People
Levi Lab Team
Moshe Levi, MD
Moshe Levi, MD, is Interim Dean for Research at Georgetown University Medical Center and is a professor in the Department of Biochemistry and Molecular & Cellular Biology.
Levi completed undergraduate training in chemical engineering at Northwestern University and received an MS in chemical engineering at Stanford University. He earned his MD from Albert Einstein College of Medicine and completed his internal medicine internship and residency at Cornell University and Memorial Sloan Kettering Hospital. He completed a nephrology clinical and research fellowship at the University of Colorado Health Sciences Center.
Bryce Jones
MD/PhD Candidate
Education: University of Notre Dame, BS in Chemistry, 2015; Georgetown University, MS in Pharmacology, 2016; Georgetown University School of Medicine MD/PhD (in progress)
Prior Research: Anticancer drug discovery in the organic chemistry lab of Dr. Marvin Miller at the University of Notre Dame. Synthesized and characterized anticancer compounds with nano-molar activity against breast cancer over the course of several iterations of a structure-activity relationship study. These compounds exhibited selective activity against breast cancer among the cell lines that were tested.
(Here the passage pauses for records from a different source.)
(* ===== verification/NexusIoFacts.v ===== *)
(** * Invariants of nexus I/O

    What holds of the data plane of a nexus after any sequence of events:
    every nexus I/O is in exactly one place and completes once, an I/O is
    acknowledged only when every writer it went to reported success, and every
    child that missed an acknowledged write has it in its I/O log, unless the
    channel has bypassed it. *)

From S2P Require Import Prelude Wp Errors SegmentMap IoLog NexusChild NexusIo.
Import Child Nx.

Module NxFacts.

(** The computation succeeds with a result in [Q], or panics for the reason
    [bad]. *)
Definition okb (bad : Prop) {S E A : Type} (Q : A → S → Prop) (r : outcome E A) (s : S) : Prop :=
  match r with Ok a => Q a s | Err _ => False | Panicked => bad end.

Lemma okb_bind bad {S E A B} (m : ST S E A) (k : A → ST S E B) P Q s :
  wp m (okb bad P) s → (∀ a s', P a s' → wp (k a) (okb bad Q) s') → wp (m ≫= k) (okb bad Q) s.
Proof. intros Hm Hk. apply wp_bind. eapply wp_mono; [exact Hm|]. intros [a|e|] s' H; [by apply Hk|done..]. Qed.

Lemma okb_mono bad {S E A} (m : ST S E A) (P Q : A → S → Prop) s :
  wp m (okb bad P) s → (∀ a s', P a s' → Q a s') → wp m (okb bad Q) s.
Proof. intros Hm H. eapply wp_mono; [exact Hm|]. intros [a|e|] s' HP; [by apply H|done..]. Qed.

Section NxFacts.
Context {L : Type} `{!IoLogOps L, !IoLogLaws L}.
Variable core : Z.
Variable data_ent_offset : Z.
Variable now : Z.
(** The number of blocks every child has at least, and the device of a child:
    a child that is brought back has a device of the same name. *)
Variable limit : Z.
Variable dev_of : string → string.
(** Why a step may panic. *)
Variable bad : Prop.
Hypothesis Hcore : core ∈ il_cores.

Local Abbreviation W := (World L).
Local Abbreviation okb := (okb bad).
Implicit Types (w : W) (c : NexusChild L) (b : NioCtx).

(** *** Children *)

Definition dev_name c : option string := bd_name <$> device c.

(** A child whose data is not expected to be complete: it cannot be brought
    back, or has no log and needs a full rebuild. *)
Definition excluded c : Prop :=
  sync_state c = Synced ∧ state c ≠ Open ∧ state_is_recoverable (state c) = false ∨
  has_io_log c = false ∧ (device c = None ∨ sync_state c = OutOfSync).

Definition ev_of b : IOLog.event :=
  (core, io_type b, effective_offset data_ent_offset b, num_blocks b).

Definition logged c (e : IOLog.event) : Prop :=
  ∃ l evs nb, io_log c = Some l ∧ il_hist l evs nb ∧ limit ≤ nb ∧ e ∈ evs.

(** A device that can be logged *)
Definition sane_device (n : string) (d : BlockDevice) : Prop :=
  bd_name d = dev_of n ∧ bd_name d ≠ ""%string ∧ 0 < bd_num_blocks d ∧ 0 < bd_block_len d ∧
  bd_num_blocks d * bd_block_len d < 2^64 ∧ limit ≤ bd_num_blocks d.

Record wfc c : Prop := {
  wc_device : ∀ d, device c = Some d → sane_device (name c) d;
  wc_log : ∀ l, io_log c = Some l → ∃ evs nb, il_hist l evs nb ∧ limit ≤ nb;
  wc_sync : sync_state c = OutOfSync → has_io_log c = true → bad;
}.

Lemma wfc_dev_name c d : wfc c → dev_name c = Some d → d = dev_of (name c).
Proof. intros Hc. unfold dev_name. destruct (device c) eqn:E; [|done]. intros [= <-]. by apply (wc_device _ Hc). Qed.

(** What a child had to expect it has, or it is excluded. *)
Record follows c c' : Prop := {
  f_name : name c' = name c;
  f_excluded : excluded c → excluded c';
  f_logged : ∀ e, logged c e → excluded c' ∨ logged c' e;
}.

Lemma follows_trans c1 c2 c3 : follows c1 c2 → follows c2 c3 → follows c1 c3.
Proof.
  intros [] []. split; [congruence|auto|]. intros e He. destruct (f_logged0 e He) as [?|?]; auto.
Qed.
Article Submission: ERR agonism reverses mitochondrial dysfunction and inflammation in the aging kidney.
Kanchan Bhasin, MBBS, MS
Education: Bachelor of Medicine and Bachelor of Surgery (M.B.B.S.), Himalayan Institute of Medical Sciences , SRHU, India, 2017; M.S. Systems Medicine, Georgetown University, 2019
Position/Role in Levi Lab: Research Specialist
Primary focus is on conducting non-invasive imaging of human transplant and diabetic kidney biopsies using the novel Deep Imaging Via Emission Recovery (DIVER) microscope to perform Fluorescence Lifetime Imaging (FLIM) and Second Harmonic Generation (SHG).
Andrew Libby, PhD, MS
Postdoctoral Fellow of the American Heart Association
Education: Ph.D., 2018, Physiology, University of Colorado Anschutz Medical Center; M.S., 2010, Biochemistry, University of Colorado at Boulder; B.S., 2006, Chemistry, University of Tulsa
Position/Role in Levi Lab: Postdoctoral Fellow
Research: As a postdoctoral fellow of the American Heart Association, Dr. Libby's primary focus is studying the pathogenesis and treatment of diabetic kidney disease as well as renal disorders that arise from metabolic syndrome. Currently, Dr. Libby is examining the role of estrogen related receptors (ERRs) in the development of diabetic kidney disease, and is testing several compounds that have been developed to target ERRs as a method of attenuating the severity of this disorder. Additionally, he is involved in the development of improved mouse models of diabetic kidney disease by examining factors such as temperature, diet composition, etc. As a biochemist and physiologist, he uses a variety in vitro and in vivo techniques to study kidney disease including super-resolution microscopy (STED), single-cell RNA sequencing, the use of knockout/transgenic mouse models, pharmacology, and advanced cell culture methods.